Within a PBS, the LR organogenesis process is initiated in several xylem pole pericycle (XPP) cells that are specified as founder cells (FCs). Toward LR formation, adjacent FCs will undergo a series of tightly regulated divisions to end up forming a functional organ (Malamy and Benfey, 1997). Most LR organogenesis stages require auxin signaling (Dubrovsky et al., 2008; De Rybel et al., 2010; Lavenus et al., 2013). Recent studies indicate that LR organogenesis might start rapidly after PBS formation as the early LR primordia (LRP) marker pCLAVATA3/ESR-RELATED44(CLE44)::GFP is active in most of the newly formed PBS (Wachsman et al., 2020). Therefore, pCLE44::GFP emerges as a PBS reporter enabling fluorescent/confocal microscopy of the Root Clock activity, although the function of CLE44, which encodes for a small peptide, is unknown in roots.

As the primary root grows, the root exhibits a characteristic wavy pattern. Intriguingly, it exists a high correlation between the root bends and the PBS (Laskowski et al., 2008; Moreno-Risueno et al., 2010). Analyses of DR5 showed that the oscillations appeared before root bending, suggesting that changes in the root growth direction and the wavy pattern could be an output of the Root Clock (Moreno-Risueno et al., 2010). Although it has been proposed that the root growth dynamics could drive LR priming in a non-dependent clock mechanism (Van Den Berg et al., 2021), it was previously shown that roots with reduced or variable growth have similar PBS number (Moreno-Risueno et al., 2010). Furthermore, the Root Clock impacts the root hormonal state (Perianez-Rodriguez et al., 2021) that could indirectly modify root growth. Future experiments will address if an increase in the Root Clock activity could accelerate root growth.

It has been recently reported that vesicle trafficking mediated by GNOM is required for the Root Clock function and PBS formation. Notably, no observable PBS were found in the gnom-184 mutant (Wachsman et al., 2020). It is unknown if impaired Root Clock oscillations in the OZ of gnom-184 caused the absence of PBS, or the PBS could be temporarily formed and lost. The vesicle trafficking mediated by GNOM is involved in cell wall loosening and regulates the levels and distribution of esterified- and de-esterified pectin, which is necessary for LR formation and emergence (Wachsman et al., 2020). As GNOM is required for both PBS formation and esterified−/de-esterified pectin distribution, it is tempting to speculate if the Root Clock would activate the GNOM pathway to mark PBS through the esterification/de-esterification of pectin.
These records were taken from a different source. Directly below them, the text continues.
Lemma one_side_spec pm what ts :
  (exists side, one_side pm what ts = Ok side /\
     (forall t, t ∈ ts -> carries pm t = false /\ side_of pm t = side) /\ (ts = [] -> side = false)) \/
  (one_side pm what ts = Err (denied pm what) /\
     ((exists t, t ∈ ts /\ carries pm t = true) \/
      (exists t t', t ∈ ts /\ t' ∈ ts /\ side_of pm t <> side_of pm t'))).
Proof.
  unfold one_side. fold (carries pm) (side_of pm).
  destruct (existsb (carries pm) ts) eqn:Ec.
  { right. split; [done|]. left. by apply existsb_elem in Ec. }
  assert (Hc : forall t, t ∈ ts -> carries pm t = false).
  { intros t Ht. apply not_true_iff_false. intros Hct. apply not_true_iff_false in Ec. apply Ec.
    apply existsb_elem. eauto. }
  destruct ts as [|t ts]; [left; exists false; split_and!; [done|by intros t ?%elem_of_nil|done]|].
  cbn [List.map tl]. destruct (forallb _ _) eqn:Ef.
  - left. exists (side_of pm t). split_and!; [done| |done]. intros t' Ht'. split; [by apply Hc|].
    apply elem_of_cons in Ht' as [->|Ht']; [done|]. rewrite forallb_elem in Ef.
    specialize (Ef (side_of pm t')). symmetry. apply eqb_prop, Ef. apply list_elem_of_fmap. eauto.
  - right. split; [done|]. right. apply not_true_iff_false in Ef.
    destruct (decide (Forall (fun t' => side_of pm t' = side_of pm t) ts)) as [Hall|Hex].
    + exfalso. apply Ef, forallb_elem. intros x (t' & -> & Ht')%list_elem_of_fmap.
      rewrite Forall_forall in Hall. rewrite (Hall t' Ht'). apply eqb_reflx.
    + apply not_Forall_Exists in Hex; [|apply _]. apply Exists_exists in Hex as (t' & Ht' & Hne).
      exists t, t'. split_and!; [left|by right|]. cbn in Hne. congruence.
Qed.

(** The two sides of a call, and its result on one of them. *)
Definition run_on (side : bool) (pm : Mount) (c : call) : Mount * result unit VfsError :=
  on_side side pm (fun b => run b (normalized c)) (fun m => run m (normalized c)).

Lemma run_denied_or_on pm w c :
  mounted_at pm w ->
  (exists side, run pm c = run_on side pm c /\
     (forall t, t ∈ touches c -> carries pm t = false /\ side_of pm t = side) /\
     (touches c = [] -> side = false)) \/
  (exists what, run pm c = (pm, Err (denied pm what)) /\
     ((exists t, t ∈ touches c /\ carries pm t = true) \/
      (exists t t', t ∈ touches c /\ t' ∈ touches c /\ side_of pm t <> side_of pm t'))).
Proof.
  intros Hat.
  assert (Hone : forall p, in_mount pm (normalize p) = side_of pm (touch p false)) by done.
  destruct c as [p d|p|p|p d pre|a b|ms]; cbn [run touches];
    cbv beta iota delta [mount_fs vfs_write vfs_mkdir vfs_remove vfs_write_if vfs_rename vfs_apply_batch];
    unfold pm_write, pm_mkdir, pm_remove, pm_write_if, pm_rename, pm_apply_batch; cbv zeta.
  1-2, 4: left; exists (in_mount pm (normalize p)); split_and!;
    [done|intros t ->%list_elem_of_singleton; by rewrite Hone|done].
  all: match goal with |- context [one_side ?h ?what ?ts] =>
    destruct (one_side_spec h what ts) as [(side & -> & H1 & H2)|[-> H1]] end;
    unfold removed, renamed in *; rewrite ?touch_normalize, ?batched_normalize in *;
    [left; exists side; split_and!; done|right; eexists; split; [done|done]].
Qed.
End Mount.

(** ** The composition keeps the laws *)

Section Laws.
Context {B M : Type} `{VirtualFsLaws B} `{VirtualFsLaws M}.
Abbreviation Mount := (PrefixMountFs B M).

Definition mount_inv (pm : Mount) : Prop :=
  (exists w, mounted_at pm w) /\ fs_inv (base pm) /\ fs_inv (mounted pm).

(** The composed tree: the mounted side at and below the prefix, the base elsewhere. *)
Definition mount_at (pm : Mount) (q : list str) : option node :=
  if decide ([name pm] `prefix_of` q) then fs_at (mounted pm) q else fs_at (base pm) q.

Lemma side_of_at (pm : Mount) w p b :
  mounted_at pm w -> side_of pm (touch p b) = true <-> [name pm] `prefix_of` segs_of p.
Proof. intros Hat. unfold side_of. cbn [touch_path touch]. rewrite (in_mount_at pm w Hat). by destruct Hat as (_ & _ & ->). Qed.

Lemma carries_at (pm : Mount) w p b :
  mounted_at pm w -> carries pm (touch p b) = true <-> b = true /\ segs_of p = [].
Proof.
  intros Hat. unfold carries. cbn [touch_path takes_subtree touch].
  rewrite andb_true_iff, (above_mount_at pm w Hat), segs_of_normalize. done.
Qed.

(** The observed node at a path and at what is near it agree with the side the path is on. *)
Lemma mount_at_side (pm : Mount) w p b q :
  mounted_at pm w -> q = segs_of p ->
  mount_at pm q = if side_of pm (touch p b) then fs_at (mounted pm) q else fs_at (base pm) q.
Proof.
  intros Hat ->. unfold mount_at. pose proof (side_of_at pm w p b Hat) as Hs.
  destruct (decide _) as [Hd|Hd]; [by rewrite (proj2 Hs Hd)|].
  destruct (side_of pm (touch p b)); [|done]. by destruct Hd; apply Hs.
Qed.

(** A call took effect: on one side alone, with the paths normalised. *)
Definition lands_on (side : bool) (pm : Mount) (c : call) (pm' : Mount) : Prop :=
  if side then exists m, lands (mounted pm) (normalized c) m /\ pm' = set_mounted pm m
  else exists b, lands (base pm) (normalized c) b /\ pm' = set_base pm b.

(** The side every touch of a call is on, none of them carrying the mount along. *)
Definition routed (side : bool) (pm : Mount) (c : call) : Prop :=
  (forall t, t ∈ touches c -> carries pm t = false /\ side_of pm t = side) /\ (touches c = [] -> side = false).

Definition mount_lands (pm : Mount) (c : call) (pm' : Mount) : Prop :=
  exists side, routed side pm c /\ lands_on side pm c pm'.

Lemma run_on_ok side pm c pm' :
  mount_inv pm -> run_on side pm c = (pm', Ok tt) -> lands_on side pm c pm'.
Proof.
  intros [_ [Hb Hm]]. unfold run_on, on_side. destruct side.
  - destruct (run (mounted pm) (normalized c)) as [m r'] eqn:E. intros [= <- ->]. exists m. split; [by apply law_ok|done].
  - destruct (run (base pm) (normalized c)) as [b r'] eqn:E. intros [= <- ->]. exists b. split; [by apply law_ok|done].
Qed.

Lemma run_on_error side pm c pm' e :
  mount_inv pm -> run_on side pm c = (pm', Err e) ->
  pm' = pm \/ ((exists m, e = OutcomeUnknown m) /\ lands_on side pm c pm').
Proof.
  intros [_ [Hb Hm]]. unfold run_on, on_side. destruct side.
  - destruct (run (mounted pm) (normalized c)) as [m r'] eqn:E. intros [= <- ->].
    apply law_error in E as [->|[He Hl]]; [left; by destruct pm|right; split; [done|by exists m]|done].
  - destruct (run (base pm) (normalized c)) as [b r'] eqn:E. intros [= <- ->].
    apply law_error in E as [->|[He Hl]]; [left; by destruct pm|right; split; [done|by exists b]|done].
Qed.

Lemma lands_on_inv side pm c pm' : mount_inv pm -> lands_on side pm c pm' -> mount_inv pm'.
Proof.
  intros [[w Hat] [Hb Hm]]. destruct side; intros (x & Hl & ->); apply law_inv in Hl; try done;
    (split; [by exists w|done]).
Qed.

(** A touch that disturbs a path in one side disturbs it in the composed tree. *)
Lemma disturbs_mount side (pm : Mount) w t p b q :
  mounted_at pm w -> t = touch p b -> side_of pm t = side -> carries pm t = false ->
  disturbs (if side then fs_at (mounted pm) else fs_at (base pm)) t q ->
  (if side then [name pm] `prefix_of` q else ~ [name pm] `prefix_of` q) ->
  disturbs (mount_at pm) t q.
Proof.
  intros Hat -> Hs Hc Hd Hq. unfold disturbs in *. rewrite segs_of_touch in *.
  assert (Hp : mount_at pm (segs_of p) =
               (if side then fs_at (mounted pm) else fs_at (base pm)) (segs_of p))
    by (rewrite (mount_at_side pm w p b) by done; rewrite Hs; by destruct side).
  assert (Hq' : mount_at pm q = (if side then fs_at (mounted pm) else fs_at (base pm)) q).
  { unfold mount_at. destruct (decide _); destruct side; done. }
  by rewrite Hp, Hq'.
Qed.

Lemma normalized_singleton c :
  (forall ms, c = CBatch ms -> exists m, ms = [m]) ->
  forall ms, normalized c = CBatch ms -> exists m, ms = [m].
Proof.
  intros Hc ms. destruct c as [| | | | |ms']; try done. destruct (Hc ms' eq_refl) as [m ->].
  intros [= <-]. by eexists.
Qed.

Lemma lands_on_frame side (pm : Mount) c pm' q :
  mount_inv pm -> Forall plain_segment q -> lands_on side pm c pm' ->
  (forall t, t ∈ touches c -> carries pm t = false /\ side_of pm t = side) ->
  (forall ms, c = CBatch ms -> exists m, ms = [m]) ->
  (forall t, t ∈ touches c -> ~ disturbs (mount_at pm) t q) -> mount_at pm' q = mount_at pm q.
Proof.
  intros [[w Hat] [Hb Hm]] Hq Hl Ht Hc Hd.
  destruct side; destruct Hl as (x & Hl & ->); unfold mount_at; cbn [name base mounted set_mounted set_base].
  - destruct (decide _) as [Hin|]; [|done].
    eapply law_frame; [exact Hm|done|exact Hl|by apply normalized_singleton|].
    rewrite touches_normalized. intros t Hint Hdt. apply (Hd t Hint).
    destruct (Ht t Hint) as [Hc1 Hc2]. destruct (touches_are c t Hint) as (p & b & Et).
    by eapply (disturbs_mount true).
  - destruct (decide _) as [|Hout]; [done|].
    eapply law_frame; [exact Hb|done|exact Hl|by apply normalized_singleton|].
    rewrite touches_normalized. intros t Hint Hdt. apply (Hd t Hint).
    destruct (Ht t Hint) as [Hc1 Hc2]. destruct (touches_are c t Hint) as (p & b' & Et).
    by eapply (disturbs_mount false).
Qed.

Lemma pm_read_at (pm : Mount) w p :
  mounted_at pm w -> fs_inv (base pm) -> fs_inv (mounted pm) ->
  pm_read pm p = match mount_at pm (segs_of p) with
                 | Some (FileNode d) => Ok d
                 | Some DirNode => Err (NotAFile (normalize p))
                 | None => Err (NotFound (normalize p))
                 end.
Proof.
  intros Hat Hb Hm. unfold pm_read, mount_at. cbv zeta.
  pose proof (in_mount_at pm w Hat p) as Hi. destruct Hat as (_ & _ & ->).
  destruct (decide _) as [Hd|Hd].
  - rewrite (proj2 Hi Hd), law_read by done. by rewrite segs_of_normalize, normalize_idem.
  - destruct (in_mount pm (normalize p)); [by destruct Hd; apply Hi|].
    rewrite law_read by done. by rewrite segs_of_normalize, normalize_idem.
Qed.

Lemma lands_on_batch_cons side (pm : Mount) m m' ms pm' :
  mount_inv pm -> lands_on side pm (CBatch (m :: m' :: ms)) pm' ->
  exists pm1, lands_on side pm (CBatch [m]) pm1 /\ lands_on side pm1 (CBatch (m' :: ms)) pm' /\
    prefix pm1 = prefix pm.
Proof.
  intros [_ [Hb Hm]]. destruct side; intros (x & Hl & ->); apply law_batch in Hl as (s1 & E1 & E2); try done.
  - exists (set_mounted pm s1). split_and!; [by exists s1|by exists x|done].
  - exists (set_base pm s1). split_and!; [by exists s1|by exists x|done].
Qed.

Lemma batched_cons m ms t : t ∈ batched (m :: ms) <-> t ∈ batched [m] \/ t ∈ batched ms.
Proof. unfold batched. cbn [flat_map]. rewrite app_nil_r. apply elem_of_app. Qed.

Lemma mount_batch (pm : Mount) ms pm' :
  mount_inv pm -> mount_lands pm (CBatch ms) pm' ->
  match ms with
  | [] => pm' = pm
  | [_] => True
  | m :: rest => exists s1, mount_lands pm (CBatch [m]) s1 /\ mount_lands s1 (CBatch rest) pm'
  end.
Proof.
  intros Hi (side & [Ht Hnil] & Hl). cbn [touches] in *. destruct ms as [|m [|m' ms]]; [|done|].
  - rewrite Hnil in Hl by done. destruct Hl as (b & Hl & ->). apply law_batch in Hl; [|apply Hi].
    cbn in Hl. subst. by destruct pm.
  - apply lands_on_batch_cons in Hl as (pm1 & E1 & E2 & Ep); [|done].
    exists pm1. split; exists side; (split; [|done]); split; cbn [touches].
    + intros t Hin. apply Ht, batched_cons. by left.
    + intros E. unfold batched in E. cbn [flat_map] in E. rewrite mutation_touches_eq in E. by destruct m.
    + intros t Hin. unfold carries, side_of, in_mount. rewrite Ep. apply Ht, batched_cons. by right.
    + intros E. change (batched (m' :: ms)) with (mutation_touches m' ++ batched ms) in E.
      rewrite mutation_touches_eq in E. by destruct m'.
Qed.

(** The tree of one side. *)
Definition side_at (side : bool) (pm : Mount) : list str -> option node :=
  if side then fs_at (mounted pm) else fs_at (base pm).

Lemma lands_on_side side (pm : Mount) c pm' :
  mount_inv pm -> lands_on side pm c pm' ->
  name pm' = name pm /\ made (normalized c) (side_at side pm) (side_at side pm').
Proof.
  intros [_ [Hb Hm]]. destruct side; intros (x & Hl & ->); (split; [done|]);
    by apply law_made in Hl.
Qed.

Lemma mount_at_under side (pm : Mount) q :
  ([name pm] `prefix_of` q <-> side = true) -> mount_at pm q = side_at side pm q.
Proof. unfold mount_at. intros Hq. by destruct (decide _), side; try tauto; discriminate (proj1 Hq). Qed.

(** A touch keeps what is at its path, and what is below it if it is not the root, on its side. *)
Lemma touch_side side (pm : Mount) w p b :
  mounted_at pm w -> side_of pm (touch p b) = side -> [name pm] `prefix_of` segs_of p <-> side = true.
Proof. intros Hat <-. symmetry. by apply (side_of_at pm w). Qed.

Lemma below_side side (pm : Mount) w p b q :
  mounted_at pm w -> side_of pm (touch p b) = side -> segs_of p <> [] ->
  [name pm] `prefix_of` segs_of p ++ q <-> side = true.
Proof.
  intros Hat Hs Hne. rewrite <- (touch_side side pm w p b Hat Hs). split.
  - intros [k E]. destruct (segs_of p) as [|x l]; [done|]. injection E as -> E. by exists l.
  - intros [k ->]. exists (k ++ q). by rewrite <- app_assoc.
Qed.

Lemma not_root_carried (pm : Mount) w p : mounted_at pm w -> carries pm (touch p true) = false -> segs_of p <> [].
Proof. intros Hat Hc E. apply not_true_iff_false in Hc. apply Hc. by apply (carries_at pm w). Qed.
Inner Machinery of the Root Clock

To ensure the cyclic pattern of PBS throughout the root, the inner machinery of the Root Clock must precisely control the periodicity and amplitude of the oscillations in the OZ. The Root Clock periodicity can be defined as the time between two consecutive pulses of cyclic gene expression (in-phase/anti-phase genes) in the OZ. The amplitude of the Root Clock can be defined as the maximum variation between the higher and lower levels of gene expression during a period of the oscillations.

The mechanism controlling the periodicity was unknown until recently (Figure 1B; Perianez-Rodriguez et al., 2021). The hormone auxin plays a central role in the inner machinery of the Root Clock (De Rybel et al., 2010; Perianez-Rodriguez et al., 2021). Aux/IAA proteins are inhibitors of auxin response factors (ARFs). The presence of auxin releases ARF activity by targeting the Aux/IAAs proteins for degradation by the proteasome (Luo et al., 2018). ARF7 has been proposed to be an activator of auxin response genes (Ulmasov et al., 1999). Thus, releasing the ARF7 inhibition by some Aux/IAA during LR initiation and formation leads to the transcription of auxin response genes (Ulmasov et al., 1999; Weijers et al., 2005; Lavenus et al., 2013). In addition to the role of ARF7 as an activator of auxin response during LR formation, ARF7 has been shown to be a negative regulator of the oscillation periodicity (Perianez-Rodriguez et al., 2021). DR5 expression in the OZ of the loss-of-function mutant arf7-1 shows higher levels than control plants and lacks its characteristic oscillatory dynamics. As a result, non-even time-spaced PBS are observed in arf7-1 (Perianez-Rodriguez et al., 2021). Moreover, a gain of function mutation was identified in the Aux/IAA protein IAA18/POTENT (iaa18/potent mutant) that mimicked the lack of DR5 oscillatory dynamics and altered PBS patterning observed in arf7-1. Both ARF7 and IAA18/POTENT interact in vivo in the OZ to form auxin-dependent heterodimers restricting ARF7 activity (Perianez-Rodriguez et al., 2021). It has been shown that auxin-dependent post-translational modification (SUMOylation) of ARF7 is required for its interaction with IAA3 (Orosa-Puente et al., 2018). Although ARF7-IAA18/POTENT dimer formation does not require SUMOylation (Perianez-Rodriguez et al., 2021), it is possible that other post translational modifications modify ARF7-IAA18/POTENT dimer formation.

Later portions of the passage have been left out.